[Source records — start]

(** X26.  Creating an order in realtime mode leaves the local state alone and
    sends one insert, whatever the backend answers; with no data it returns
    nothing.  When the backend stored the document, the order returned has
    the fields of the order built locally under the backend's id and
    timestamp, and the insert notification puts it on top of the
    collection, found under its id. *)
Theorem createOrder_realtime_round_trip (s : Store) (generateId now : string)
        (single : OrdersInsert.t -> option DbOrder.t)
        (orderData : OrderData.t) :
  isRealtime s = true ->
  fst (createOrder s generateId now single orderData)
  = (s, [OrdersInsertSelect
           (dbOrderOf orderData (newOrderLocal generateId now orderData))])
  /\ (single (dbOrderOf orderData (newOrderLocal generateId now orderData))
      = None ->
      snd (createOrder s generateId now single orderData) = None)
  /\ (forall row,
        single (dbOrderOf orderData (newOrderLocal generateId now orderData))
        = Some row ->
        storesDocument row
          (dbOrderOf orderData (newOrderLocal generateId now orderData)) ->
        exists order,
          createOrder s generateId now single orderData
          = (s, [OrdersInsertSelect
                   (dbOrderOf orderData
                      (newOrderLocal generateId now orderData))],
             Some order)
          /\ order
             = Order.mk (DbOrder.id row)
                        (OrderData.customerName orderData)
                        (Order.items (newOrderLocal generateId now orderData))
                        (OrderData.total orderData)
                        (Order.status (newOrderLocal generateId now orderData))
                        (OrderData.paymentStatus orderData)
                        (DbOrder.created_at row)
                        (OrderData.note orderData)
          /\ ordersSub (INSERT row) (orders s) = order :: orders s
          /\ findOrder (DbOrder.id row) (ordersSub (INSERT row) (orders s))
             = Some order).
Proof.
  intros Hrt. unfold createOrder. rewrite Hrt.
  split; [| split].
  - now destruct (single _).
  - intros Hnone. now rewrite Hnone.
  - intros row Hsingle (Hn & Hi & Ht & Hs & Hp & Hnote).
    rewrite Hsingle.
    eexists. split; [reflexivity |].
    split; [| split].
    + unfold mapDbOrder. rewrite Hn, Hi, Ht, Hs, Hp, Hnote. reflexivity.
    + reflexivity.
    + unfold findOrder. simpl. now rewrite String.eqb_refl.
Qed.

[Source records — finish]
[Source records — start]

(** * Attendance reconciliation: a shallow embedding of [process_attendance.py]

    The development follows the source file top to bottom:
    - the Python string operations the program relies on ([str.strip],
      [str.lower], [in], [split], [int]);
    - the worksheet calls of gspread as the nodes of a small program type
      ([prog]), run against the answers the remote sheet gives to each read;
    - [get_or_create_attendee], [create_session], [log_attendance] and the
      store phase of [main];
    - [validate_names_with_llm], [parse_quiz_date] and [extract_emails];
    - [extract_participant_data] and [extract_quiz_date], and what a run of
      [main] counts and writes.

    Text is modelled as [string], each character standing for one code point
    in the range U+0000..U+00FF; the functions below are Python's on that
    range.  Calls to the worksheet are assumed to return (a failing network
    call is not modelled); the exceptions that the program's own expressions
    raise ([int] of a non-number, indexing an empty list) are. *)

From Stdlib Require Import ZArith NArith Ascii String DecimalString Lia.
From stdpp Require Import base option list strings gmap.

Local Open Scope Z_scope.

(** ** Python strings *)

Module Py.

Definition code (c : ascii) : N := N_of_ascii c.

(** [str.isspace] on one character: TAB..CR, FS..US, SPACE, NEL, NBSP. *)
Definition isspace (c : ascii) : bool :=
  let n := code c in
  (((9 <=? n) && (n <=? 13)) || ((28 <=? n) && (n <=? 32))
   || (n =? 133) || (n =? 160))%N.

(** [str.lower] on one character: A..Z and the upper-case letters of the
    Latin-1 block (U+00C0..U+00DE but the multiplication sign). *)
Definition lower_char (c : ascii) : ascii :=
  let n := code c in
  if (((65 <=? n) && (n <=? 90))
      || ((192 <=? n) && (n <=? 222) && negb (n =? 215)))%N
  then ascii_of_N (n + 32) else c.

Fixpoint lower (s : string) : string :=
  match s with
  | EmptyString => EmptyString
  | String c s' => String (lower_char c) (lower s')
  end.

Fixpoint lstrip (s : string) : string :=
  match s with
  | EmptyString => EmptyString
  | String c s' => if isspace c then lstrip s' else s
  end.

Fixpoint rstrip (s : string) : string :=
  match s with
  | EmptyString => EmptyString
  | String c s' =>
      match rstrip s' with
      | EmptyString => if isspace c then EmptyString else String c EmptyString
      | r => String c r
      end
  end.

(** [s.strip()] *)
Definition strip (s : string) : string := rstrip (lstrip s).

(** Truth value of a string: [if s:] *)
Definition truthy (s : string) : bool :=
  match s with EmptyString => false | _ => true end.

[Source records — finish]

| Prompt |
Whenever a line of the entries contains the string "character", copy that line.

| Output below |
    Text is modelled as [string], each character standing for one code point
(** [str.isspace] on one character: TAB..CR, FS..US, SPACE, NEL, NBSP. *)
(** [str.lower] on one character: A..Z and the upper-case letters of the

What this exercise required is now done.